Ask ten people what digital transformation is and you’ll get seventeen different answers.
Another exchange might go something like this: “Wait, what do you mean by digital transformation?”
Digital Transformation as a concept dates back to the late ’90s and has been a popular buzzword for so long that it borders on cliché.
At its core, digital transformation covers so many different topics across so many generations of technology that it’s nearly impossible to define.
In this post, we’ll talk about how digital transformation has changed, the current drivers and benefits of digital transformation, and six trends that you should keep an eye on as we move deeper into 2022.
Before we go any further, let’s try to get a baseline definition.
Salesforce describes digital transformation as “the process of using digital technologies to create new — or modify existing — business processes, culture, and customer experiences to meet changing business and market requirements.”
That’s a good starting point but still doesn’t really get us much closer to answering the question holistically.
It does, however, answer why digital transformation is so hard to define.
Digital technologies have changed immensely over the course of 30 years, as have market requirements, customer experiences, and everything else in Salesforce’s definition.
For instance: 30 years ago, it would be perfectly normal to expect a package to take anywhere from two weeks to forever to arrive—what’s more, you’d take it on a matter of faith that it would arrive with absolutely no insight into the process.
Now, the moment you order something, you expect to be able to track it from the second the order is placed until the moment it is sitting on the table in your kitchen.
Tom Seibel, CEO of C3.ai, observes that it’s easier to describe digital transformation through examples as “the scope of digital transformation and its implications are still evolving, and its impacts are still being understood.”
Thus, defining digital transformation today is easier accomplished by describing the various trends that make it up.
Much like the movie Jaws will always make a “best movie of all time” list, the same holds true for artificial intelligence. As long as there are lists of technology trends like this one and true AI isn’t fully baked, it will continue to make the list.
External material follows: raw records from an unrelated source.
(** * CKY parsing over a probabilistic grammar: a shallow embedding

    The development embeds [grammar.py] (the [Pcfg] object and
    [verify_grammar]) and [cky.py] (the chart validators, the recogniser
    [is_in_language], the Viterbi engine [parse_with_backpointers] and the
    tree reconstructor [get_tree]) and proves the properties stated about
    them.

    Python effects are kept explicit: a computation takes the grammar
    object, may raise, and hands the (possibly modified) grammar back. *)

From stdpp Require Import base option list strings gmap sets.
From Stdlib Require Import ZArith Lia.


(** ** Exceptions and results *)

Inductive exn : Type :=
  | IndexError | KeyError | ValueError | TypeError | RecursionError
  | OverflowError.

Inductive result (A : Type) : Type :=
  | Ok (a : A)
  | Raise (e : exn).
Arguments Ok {A} a.
Arguments Raise {A} e.

Definition result_bind {A B} (r : result A) (k : A → result B) : result B :=
  match r with Ok a => k a | Raise e => Raise e end.
Lemma get_total_page_reads_pager_witness :
  total_page (sample_fetcher 10) = -1
  /\ String.eqb (pg_url (src_paging sample_source)) error_url = false
  /\ pg_pagers (src_paging sample_source)
     = Ok [Raise ValueError; Ok 1; Ok 2; Ok 5; Raise ValueError]
  /\ get_total_page sample_source (sample_fetcher 10)
     = Some (Ok tt, with_total_page 5 (after_get 1 (sample_fetcher 10))).
Proof.
  split; [reflexivity|]. split; [reflexivity|]. split; [reflexivity|].
  destruct (get_total_page_reads_pager sample_source (sample_fetcher 10)
              [Raise ValueError; Ok 1; Ok 2; Ok 5; Raise ValueError]
              eq_refl eq_refl eq_refl) as (_ & H & _).
  apply (H [Raise ValueError; Ok 1; Ok 2] 5 (Raise ValueError) eq_refl).
Defined.

(** ** The articles of a listing page *)

(** X2. When listing page [pn] loads and its entries decode, the
    articles of [get_article_list] are one new article per entry, in the
    order of the listing: the references it
    returns are pairwise distinct and name no article that existed before,
    every article that existed is as it was, and the article made from an
    entry has the entry's title, the address built from its id, its
    publication time and an empty [content]. The page is loaded once and
    nothing is yielded. *)
Theorem get_article_list_creates (src : Source) (pn : Z)
    (posts : list RawPost) (s : Fetcher) :
  src_listing src (loads_made s) pn = Ok (Ok <$> posts) ->
  exists ls s',
    py_list (get_article_list src pn) s = Some (Ok ls, s')
    /\ length ls = length posts
    /\ NoDup ls
    /\ (forall l a, heap s !! l = Some a -> heap s' !! l = Some a /\ l ∉ ls)
    /\ (forall i l p, ls !! i = Some l -> posts !! i = Some p ->
          heap s' !! l
          = Some (mkArticle (post_title p)
                    (get_article_url (code s) (post_id p))
                    (post_publish_time p) ""))
    /\ trace s' = trace s ++ [EvGet pn (get_url (code s) pn)]
    /\ out s' = out s /\ total_page s' = total_page s.
Proof.
  intros Hposts. rewrite py_list_listing. unfold after_probe.
  rewrite Hposts, entries_failure_Ok, decoded_Ok.
  eexists _, _. split; [reflexivity|].
  split; [apply length_seq|]. split; [apply NoDup_seq|].
  assert (Hheap : heap (after_listing pn posts s)
                  = heap s ++ (make_article (code s) <$> posts))
    by reflexivity.
  split; [|split; [|done]].
  - intros l a Hl. pose proof (lookup_lt_Some _ _ _ Hl) as Hlt. split.
    + rewrite Hheap. by apply lookup_app_l_Some.
    + intros Hin%elem_of_seq. lia.
  - intros i l p Hi Hp. apply lookup_seq in Hi as [-> Hi].
    rewrite Hheap, lookup_app_r by lia.
    replace (length (heap s) + i - length (heap s))%nat with i by lia.
    by rewrite list_lookup_fmap, Hp.
Qed.
(** * bslmf_rvalue: the [Rvalue] vocabulary type, [RvalueUtil], and the
    move-enabled [vector] of the component's usage example.

    The component (groups/bsl/bslmf/bslmf_rvalue.h) has two implementations
    chosen by the preprocessor: with rvalue references and alias templates
    [Rvalue<TYPE>] is [TYPE&&]; otherwise it is a class holding a pointer.
    Objects are identified by the address they live at; a reference is the
    address of its referent, a pointer is an address or null (0). *)

From stdpp Require Import gmap.
From Stdlib Require Import ZArith Lia.

Local Open Scope Z_scope.

(** ** Outcomes of running code *)

Inductive failure :=
  | AssertionFailed   (* an assertion macro found its condition false *)
  | BadAlloc          (* operator new threw *)
  | Undefined.        (* the C++ standard gives the execution no meaning *)

Inductive result (A : Type) :=
  | Ok (a : A)
  | Fail (f : failure).
Arguments Ok {A} a.
Arguments Fail {A} f.

Definition rbind {A B} (r : result A) (k : A → result B) : result B :=
  match r with Ok a => k a | Fail f => Fail f end.

(** Code that reads and writes a store of type [St]. *)
Definition M (St A : Type) : Type := St → result (A * St).

Definition ret {St A} (a : A) : M St A := λ s, Ok (a, s).
Definition bind {St A B} (m : M St A) (k : A → M St B) : M St B :=
  λ s, match m s with Ok (a, s') => k a s' | Fail f => Fail f end.
Definition fail {St A} (f : failure) : M St A := λ _, Fail f.
Definition lift {St A} (r : result A) : M St A :=
  λ s, match r with Ok a => Ok (a, s) | Fail f => Fail f end.
Definition check {St} (b : bool) (f : failure) : M St unit :=
  if b then ret tt else fail f.

Declare Scope cpp_scope.
Delimit Scope cpp_scope with cpp.
Notation "x <- m ;; k" := (bind m (λ x, k))
  (at level 100, m at next level, k at level 200, right associativity,
   format "'[v' x  <-  m  ;;  '/' k ']'") : cpp_scope.
Notation "m ;; k" := (bind m (λ _, k))
  (at level 100, k at level 200, right associativity,
   format "'[v' m  ;;  '/' k ']'") : cpp_scope.
Local Open Scope cpp_scope.

(** ** The integer type [int] *)

Definition INT_MAX : Z := 2147483647.
Definition INT_MIN : Z := -2147483648.

Definition in_int (z : Z) : Prop := INT_MIN ≤ z ≤ INT_MAX.

(** [int(e)] for an integral [e] (a [size_t] or a [ptrdiff_t]): the low
    32 bits, read as a two's complement number. *)
Definition to_int (z : Z) : Z := (z - INT_MIN) mod 4294967296 + INT_MIN.

(** [int(1.5 * n)] for an [int n]: the product is exact in a [double], the
    conversion truncates towards zero, and it is undefined when the
    truncated value is not an [int]. *)
Definition int_of_1_5_times (n : Z) : result Z :=
  let q := Z.quot (3 * n) 2 in
  if (INT_MIN <=? q) && (q <=? INT_MAX) then Ok q else Fail Undefined.

(** Modelled from the spec: [BSLS_ASSERT] of bsls_assert.h, which the sources
    at hand only include; in a build that checks assertions it fires when
    its condition is false. [assert] and the test driver's [ASSERT] are
    read the same way. *)
Definition BSLS_ASSERT (cond : bool) : result unit :=
  if cond then Ok tt else Fail AssertionFailed.
(** * System Report Generator: a shallow embedding and its properties

    The program collects one snapshot of the host (platform, CPU, memory,
    disks, network, processes, users, boot time, sensors) through [psutil],
    [platform] and [socket], keeps it in [self.info], and renders it as text
    or as JSON.  Every query of the operating system is an input of the
    model (record [OS]); everything the script computes from those answers is
    a function below, in the order of the source. *)

From Stdlib Require Import List ZArith NArith QArith Qround Qabs.
From Stdlib Require Import Lqa.
From Stdlib Require Import Bool Lia Sorted Permutation.
From Stdlib Require Import String Ascii.
Import Corelib.Init.Datatypes Stdlib.Lists.List.
Import ListNotations.

Local Open Scope Z_scope.

(** ** Python strings

    A [str] is a sequence of code points.  Literals of the source are written
    as UTF-8 string literals and decoded by [lit]. *)

Definition str := list N.

Definition bytes_of (s : String.string) : list N :=
  map Ascii.N_of_ascii (String.list_ascii_of_string s).

Fixpoint utf8_go (pending : nat) (acc : N) (bs : list N) : str :=
  match bs with
  | [] => []
  | b :: bs' =>
      match pending with
      | O =>
          if (b <? 128)%N then b :: utf8_go 0 0%N bs'
          else if (b <? 224)%N then utf8_go 1 (b mod 32)%N bs'
          else if (b <? 240)%N then utf8_go 2 (b mod 16)%N bs'
          else utf8_go 3 (b mod 8)%N bs'
      | S O => (acc * 64 + b mod 64)%N :: utf8_go 0 0%N bs'
      | S p => utf8_go p (acc * 64 + b mod 64)%N bs'
      end
  end.

Definition lit (s : String.string) : str := utf8_go 0 0%N (bytes_of s).

Arguments lit s%_string.
Lemma option_json_is_ok opt : is_ok (option_json opt) = option_buildable opt.
Proof.
  rewrite option_json_outcome. unfold option_outcome, option_buildable.
  destruct (forallb string_or_uint32 (opt_choices opt)); cbn [negb andb];
    [| reflexivity].
  destruct (nonempty (opt_choices opt) && nonempty (opt_options opt));
    reflexivity.
Qed.

Lemma build_json_value_is_ok sc with_id :
  is_ok (build_json_value sc with_id) = buildable sc.
Proof.
  unfold buildable. rewrite build_json_value_collect.
  destruct (sc_options sc) as [|opt opts]; [reflexivity |].
  cbn [nonempty].
  transitivity (is_ok (collect option_json (opt :: opts))).
  - destruct (collect option_json (opt :: opts)); reflexivity.
  - rewrite collect_is_ok. apply forallb_pointwise, option_json_is_ok.
Qed.

Lemma build_json_value_exceptions sc with_id e :
  raises (build_json_value sc with_id) e ->
  e = bad_variant_access \/ e = type_error 308.
Proof.
  intros H. unfold raises in H. rewrite build_json_value_collect in H.
  destruct (nonempty (sc_options sc)); [| discriminate H].
  apply raises_bind in H as [H | (ns & _ & H)]; [| discriminate H].
  apply collect_raises in H as (opt & _ & H).
  unfold raises in H. rewrite option_json_outcome in H.
  unfold option_outcome in H.
  destruct (negb (forallb string_or_uint32 (opt_choices opt)));
    [injection H as <-; auto |].
  destruct (nonempty (opt_choices opt) && nonempty (opt_options opt));
    [injection H as <-; auto | discriminate H].
Qed.

(** The object build_json dumps (everything before the final [j.dump()]) is
    built exactly for the commands in which every option has only string or
    uint32_t choices and does not combine choices with nested options; for
    every other command build_json throws before it reaches the dump. *)
Theorem build_json_object_built sc with_id :
  (buildable sc = true <-> exists j, build_json_value sc with_id = Ok j) /\
  (buildable sc = false ->
   forall dump, is_ok (build_json dump sc with_id) = false).
Proof.
  pose proof (build_json_value_is_ok sc with_id) as H.
  split; [split |].
  - intros Hb. rewrite Hb in H.
    destruct (build_json_value sc with_id) as [j|e]; [eauto | discriminate H].
  - intros (j & Hj). rewrite Hj in H. symmetry. exact H.
  - intros Hb dump. unfold build_json. rewrite fmap_is_ok, H. exact Hb.
Qed.

Lemma build_json_object_built_witness :
  buildable MoreSamples.sc_crowded = false /\
  is_ok (build_json Samples.dump MoreSamples.sc_crowded true) = false.
Proof.
  split; [reflexivity |].
  apply (proj2 (build_json_object_built MoreSamples.sc_crowded true)).
  reflexivity.
Defined.

(** An exception raised while build_json builds its object (before the
    final [j.dump()]) is std::bad_variant_access, and then some option has a
    choice that holds neither a string nor a uint32_t, or nlohmann's
    type_error 308, and then some option with string or uint32_t choices has
    both choices and nested options. *)
Theorem build_json_exception_cause sc with_id e :
  build_json_value sc with_id = Throw e ->
  (e = bad_variant_access /\
   exists opt, opt ∈ sc_options sc /\
               forallb string_or_uint32 (opt_choices opt) = false) \/
  (e = type_error 308 /\
   exists opt, opt ∈ sc_options sc /\
               forallb string_or_uint32 (opt_choices opt) = true /\
               nonempty (opt_choices opt) = true /\
               nonempty (opt_options opt) = true).
Proof.
  intros H. rewrite build_json_value_collect in H.
  destruct (nonempty (sc_options sc)); [| discriminate H].
  apply raises_bind in H as [H | (ns & _ & H)]; [| discriminate H].
  apply collect_raises in H as (opt & Hin & H).
  unfold raises in H. rewrite option_json_outcome in H.
  unfold option_outcome in H.
  destruct (forallb string_or_uint32 (opt_choices opt)) eqn:Hc; cbn [negb] in H.
  - destruct (nonempty (opt_choices opt)) eqn:Hn;
      destruct (nonempty (opt_options opt)) eqn:Ho; cbn [andb] in H;
      try discriminate H.
    injection H as <-. right. split; [reflexivity |].
    exists opt. auto.
  - injection H as <-. left. split; [reflexivity |]. exists opt. auto.
Qed.

Lemma build_json_exception_cause_witness :
  build_json_value MoreSamples.sc_crowded false = Throw (type_error 308) /\
  exists opt,
    opt ∈ sc_options MoreSamples.sc_crowded /\
    nonempty (opt_choices opt) = true /\ nonempty (opt_options opt) = true.
Proof.
  assert (H : build_json_value MoreSamples.sc_crowded false
              = Throw (type_error 308)) by (vm_compute; reflexivity).
  split; [exact H |].
  destruct (build_json_exception_cause MoreSamples.sc_crowded false _ H)
    as [([=] & _) | (_ & opt & Hin & _ & Hc & Ho)].
  exists opt. auto.
Defined.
AI has been in the conversation with technology-enabled information management for well over a decade now. Nothing much has changed since we reported back in 2020 after ARMA, that getting AI right still a ways off. Former ARMA President Jason Stearns observed during an episode of Out of the Box Live that “AI is a tool and it is getting us closer to where we want to be but we’re not there yet.”
But that doesn’t mean it won’t be important. Look for AI to make the list now and again in 2023!
Another entry on this list that’s not likely to surprise many readers – expanding the distributed enterprise.
Real estate will likely be driving many digital transformations this year as investments and divestments are made in technology and talent. Supporting a reduced or distributed workforce will, in large part, inform an enterprise’s digital strategy.
Chief Digital Evangelist for Salesforce, Vala Afshar, said that because “the workplace has rapidly evolved, and with it, employee expectations — organizations [are forced] to deliver digital‑first and connected experiences to drive productivity and retain talent.”
If your information management program is held back by physical files, check out our remote learning resources to start transforming your program into one that works wherever your employees are.
While many enterprises moved to the Cloud for certain functions, this is likely to become an enterprise-wide initiative in 2022.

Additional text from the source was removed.